== Record excerpts ==
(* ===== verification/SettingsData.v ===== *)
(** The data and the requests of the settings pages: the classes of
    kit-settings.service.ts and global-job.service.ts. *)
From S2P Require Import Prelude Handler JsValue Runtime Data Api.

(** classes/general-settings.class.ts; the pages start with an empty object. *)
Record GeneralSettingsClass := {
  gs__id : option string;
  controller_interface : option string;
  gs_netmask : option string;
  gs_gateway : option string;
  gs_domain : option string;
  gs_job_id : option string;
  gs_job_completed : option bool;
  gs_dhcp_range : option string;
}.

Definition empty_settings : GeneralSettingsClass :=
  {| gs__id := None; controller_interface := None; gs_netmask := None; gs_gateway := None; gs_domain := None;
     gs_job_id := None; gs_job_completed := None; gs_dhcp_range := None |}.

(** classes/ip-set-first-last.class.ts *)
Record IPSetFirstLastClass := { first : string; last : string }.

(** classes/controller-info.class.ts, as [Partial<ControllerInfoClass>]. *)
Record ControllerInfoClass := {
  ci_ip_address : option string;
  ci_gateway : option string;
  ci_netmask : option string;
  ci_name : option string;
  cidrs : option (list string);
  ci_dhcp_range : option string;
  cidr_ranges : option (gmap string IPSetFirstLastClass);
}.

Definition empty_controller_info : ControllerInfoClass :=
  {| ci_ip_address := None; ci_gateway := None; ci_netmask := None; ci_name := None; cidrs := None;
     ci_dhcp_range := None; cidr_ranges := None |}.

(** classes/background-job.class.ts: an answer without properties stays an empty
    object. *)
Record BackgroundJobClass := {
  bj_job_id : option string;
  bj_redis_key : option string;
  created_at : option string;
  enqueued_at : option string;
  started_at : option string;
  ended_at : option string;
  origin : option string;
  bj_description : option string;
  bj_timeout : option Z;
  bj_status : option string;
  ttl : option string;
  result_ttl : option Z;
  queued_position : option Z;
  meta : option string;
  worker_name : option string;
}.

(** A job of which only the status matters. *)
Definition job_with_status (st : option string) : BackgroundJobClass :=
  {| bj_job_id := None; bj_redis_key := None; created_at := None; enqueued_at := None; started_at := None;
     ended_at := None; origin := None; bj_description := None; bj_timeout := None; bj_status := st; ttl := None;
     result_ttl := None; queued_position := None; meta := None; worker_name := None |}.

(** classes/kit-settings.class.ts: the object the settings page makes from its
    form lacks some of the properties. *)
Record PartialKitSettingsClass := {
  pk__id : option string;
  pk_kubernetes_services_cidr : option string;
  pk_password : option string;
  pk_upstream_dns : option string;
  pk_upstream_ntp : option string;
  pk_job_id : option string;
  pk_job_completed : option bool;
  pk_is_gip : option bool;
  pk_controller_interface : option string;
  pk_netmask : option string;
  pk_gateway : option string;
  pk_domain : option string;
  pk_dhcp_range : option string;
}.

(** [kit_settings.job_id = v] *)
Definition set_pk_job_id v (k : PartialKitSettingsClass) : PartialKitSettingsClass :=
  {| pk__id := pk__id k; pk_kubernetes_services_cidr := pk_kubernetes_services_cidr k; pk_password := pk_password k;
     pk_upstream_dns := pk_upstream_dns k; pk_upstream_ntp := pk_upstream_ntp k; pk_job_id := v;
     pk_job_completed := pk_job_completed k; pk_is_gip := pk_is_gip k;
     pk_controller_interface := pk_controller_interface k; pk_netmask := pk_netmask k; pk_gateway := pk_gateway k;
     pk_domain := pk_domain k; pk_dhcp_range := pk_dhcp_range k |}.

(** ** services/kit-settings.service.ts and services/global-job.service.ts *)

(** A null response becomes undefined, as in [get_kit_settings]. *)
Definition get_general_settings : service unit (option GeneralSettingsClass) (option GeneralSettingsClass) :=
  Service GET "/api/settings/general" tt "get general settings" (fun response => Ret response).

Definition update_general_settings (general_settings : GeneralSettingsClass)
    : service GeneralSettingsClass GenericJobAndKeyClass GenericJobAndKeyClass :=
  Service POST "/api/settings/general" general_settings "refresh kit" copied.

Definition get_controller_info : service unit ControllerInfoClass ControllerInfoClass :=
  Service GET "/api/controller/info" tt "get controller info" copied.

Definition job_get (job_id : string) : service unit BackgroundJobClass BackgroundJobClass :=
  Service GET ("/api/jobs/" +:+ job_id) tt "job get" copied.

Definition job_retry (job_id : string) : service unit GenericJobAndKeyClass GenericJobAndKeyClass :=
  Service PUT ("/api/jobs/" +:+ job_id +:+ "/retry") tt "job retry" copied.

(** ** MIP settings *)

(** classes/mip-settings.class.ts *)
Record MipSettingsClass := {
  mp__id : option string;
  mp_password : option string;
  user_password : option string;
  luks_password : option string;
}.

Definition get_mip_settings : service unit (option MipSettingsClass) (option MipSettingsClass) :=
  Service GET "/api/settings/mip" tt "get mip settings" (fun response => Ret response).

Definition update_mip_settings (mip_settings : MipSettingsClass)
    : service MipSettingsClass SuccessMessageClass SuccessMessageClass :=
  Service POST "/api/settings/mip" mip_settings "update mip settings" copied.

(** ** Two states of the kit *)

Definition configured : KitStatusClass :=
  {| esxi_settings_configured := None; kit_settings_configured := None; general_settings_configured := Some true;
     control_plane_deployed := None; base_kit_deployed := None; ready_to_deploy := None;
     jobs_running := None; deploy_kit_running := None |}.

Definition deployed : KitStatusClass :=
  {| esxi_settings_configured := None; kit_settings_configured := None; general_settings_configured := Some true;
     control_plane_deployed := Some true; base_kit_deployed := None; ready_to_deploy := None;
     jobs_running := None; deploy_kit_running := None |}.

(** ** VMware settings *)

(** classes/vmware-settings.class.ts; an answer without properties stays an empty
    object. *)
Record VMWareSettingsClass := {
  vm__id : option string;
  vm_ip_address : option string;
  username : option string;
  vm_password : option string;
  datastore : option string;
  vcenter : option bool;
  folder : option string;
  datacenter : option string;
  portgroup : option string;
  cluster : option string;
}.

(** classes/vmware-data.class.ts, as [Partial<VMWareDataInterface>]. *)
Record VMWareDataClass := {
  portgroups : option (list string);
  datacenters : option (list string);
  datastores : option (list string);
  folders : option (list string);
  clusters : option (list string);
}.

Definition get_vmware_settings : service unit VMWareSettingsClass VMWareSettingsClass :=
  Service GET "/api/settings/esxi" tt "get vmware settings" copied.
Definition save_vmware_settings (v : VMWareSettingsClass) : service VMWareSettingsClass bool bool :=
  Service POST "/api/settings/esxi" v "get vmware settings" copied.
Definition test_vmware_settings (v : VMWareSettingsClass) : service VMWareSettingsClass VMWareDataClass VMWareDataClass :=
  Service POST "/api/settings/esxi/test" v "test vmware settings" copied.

* * *

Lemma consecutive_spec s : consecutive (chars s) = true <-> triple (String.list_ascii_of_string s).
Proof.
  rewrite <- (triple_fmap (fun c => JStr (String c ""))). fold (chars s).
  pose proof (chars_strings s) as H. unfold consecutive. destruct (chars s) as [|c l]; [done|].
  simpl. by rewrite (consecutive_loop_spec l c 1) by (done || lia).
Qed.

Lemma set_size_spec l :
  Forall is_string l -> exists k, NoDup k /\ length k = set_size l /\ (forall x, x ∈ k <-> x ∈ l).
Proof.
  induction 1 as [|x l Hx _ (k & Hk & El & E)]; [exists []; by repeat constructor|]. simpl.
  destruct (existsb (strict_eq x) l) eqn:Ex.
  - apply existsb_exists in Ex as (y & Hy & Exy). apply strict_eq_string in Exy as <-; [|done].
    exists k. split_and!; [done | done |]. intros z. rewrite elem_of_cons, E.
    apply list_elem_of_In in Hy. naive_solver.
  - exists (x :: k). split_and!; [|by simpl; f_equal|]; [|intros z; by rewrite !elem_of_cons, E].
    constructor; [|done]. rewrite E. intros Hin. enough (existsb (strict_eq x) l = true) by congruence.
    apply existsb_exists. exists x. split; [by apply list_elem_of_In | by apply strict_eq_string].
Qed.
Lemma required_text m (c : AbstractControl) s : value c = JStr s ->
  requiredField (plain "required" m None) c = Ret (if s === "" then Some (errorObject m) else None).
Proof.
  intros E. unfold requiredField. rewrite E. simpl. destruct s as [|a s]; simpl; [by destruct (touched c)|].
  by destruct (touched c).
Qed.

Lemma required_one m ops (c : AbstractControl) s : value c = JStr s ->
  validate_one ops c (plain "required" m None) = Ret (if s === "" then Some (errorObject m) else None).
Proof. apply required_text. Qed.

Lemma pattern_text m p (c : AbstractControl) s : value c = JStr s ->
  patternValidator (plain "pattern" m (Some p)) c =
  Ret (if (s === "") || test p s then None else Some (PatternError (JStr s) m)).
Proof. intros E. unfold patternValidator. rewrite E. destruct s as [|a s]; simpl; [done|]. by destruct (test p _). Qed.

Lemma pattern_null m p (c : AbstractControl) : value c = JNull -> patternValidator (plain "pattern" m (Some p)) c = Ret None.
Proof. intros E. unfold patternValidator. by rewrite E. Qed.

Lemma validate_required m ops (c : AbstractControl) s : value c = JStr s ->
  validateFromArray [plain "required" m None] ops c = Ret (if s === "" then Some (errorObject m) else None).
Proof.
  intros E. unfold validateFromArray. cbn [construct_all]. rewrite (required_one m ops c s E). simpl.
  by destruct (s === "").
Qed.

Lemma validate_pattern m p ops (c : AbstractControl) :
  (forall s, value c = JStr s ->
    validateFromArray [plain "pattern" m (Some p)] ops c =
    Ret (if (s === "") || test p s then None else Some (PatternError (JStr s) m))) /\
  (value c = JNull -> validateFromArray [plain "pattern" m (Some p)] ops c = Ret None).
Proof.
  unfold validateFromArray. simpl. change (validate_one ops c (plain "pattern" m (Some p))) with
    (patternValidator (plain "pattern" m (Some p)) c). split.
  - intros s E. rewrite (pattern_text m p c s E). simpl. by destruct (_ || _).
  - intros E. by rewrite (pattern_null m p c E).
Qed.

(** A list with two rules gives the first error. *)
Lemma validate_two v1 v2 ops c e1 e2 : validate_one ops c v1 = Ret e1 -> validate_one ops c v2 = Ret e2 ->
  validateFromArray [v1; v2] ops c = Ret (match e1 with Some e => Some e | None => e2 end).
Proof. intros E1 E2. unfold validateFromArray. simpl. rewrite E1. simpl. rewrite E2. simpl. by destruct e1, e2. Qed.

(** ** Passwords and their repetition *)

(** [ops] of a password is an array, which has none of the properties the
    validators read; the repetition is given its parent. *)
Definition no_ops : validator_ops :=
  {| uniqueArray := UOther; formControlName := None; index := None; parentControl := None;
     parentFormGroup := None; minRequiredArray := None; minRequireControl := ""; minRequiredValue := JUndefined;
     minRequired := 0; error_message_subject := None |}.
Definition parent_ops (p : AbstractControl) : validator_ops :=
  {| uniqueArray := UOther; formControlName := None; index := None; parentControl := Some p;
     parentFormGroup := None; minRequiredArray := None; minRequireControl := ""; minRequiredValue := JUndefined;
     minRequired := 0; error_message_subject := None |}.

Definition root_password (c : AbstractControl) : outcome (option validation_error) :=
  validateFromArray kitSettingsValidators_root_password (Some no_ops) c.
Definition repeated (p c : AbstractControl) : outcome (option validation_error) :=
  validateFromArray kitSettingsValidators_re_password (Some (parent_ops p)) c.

== Instructions to follow ==
Everything from the line with "pk_dhcp_range : option string;" through the line with "pk_domain := pk_domain" should be written out exactly as it appears above, end lines included, and nothing outside that range.

== Your response ==
  pk_dhcp_range : option string;
}.

(** [kit_settings.job_id = v] *)
Definition set_pk_job_id v (k : PartialKitSettingsClass) : PartialKitSettingsClass :=
  {| pk__id := pk__id k; pk_kubernetes_services_cidr := pk_kubernetes_services_cidr k; pk_password := pk_password k;
     pk_upstream_dns := pk_upstream_dns k; pk_upstream_ntp := pk_upstream_ntp k; pk_job_id := v;
     pk_job_completed := pk_job_completed k; pk_is_gip := pk_is_gip k;
     pk_controller_interface := pk_controller_interface k; pk_netmask := pk_netmask k; pk_gateway := pk_gateway k;
     pk_domain := pk_domain k; pk_dhcp_range := pk_dhcp_range k |}.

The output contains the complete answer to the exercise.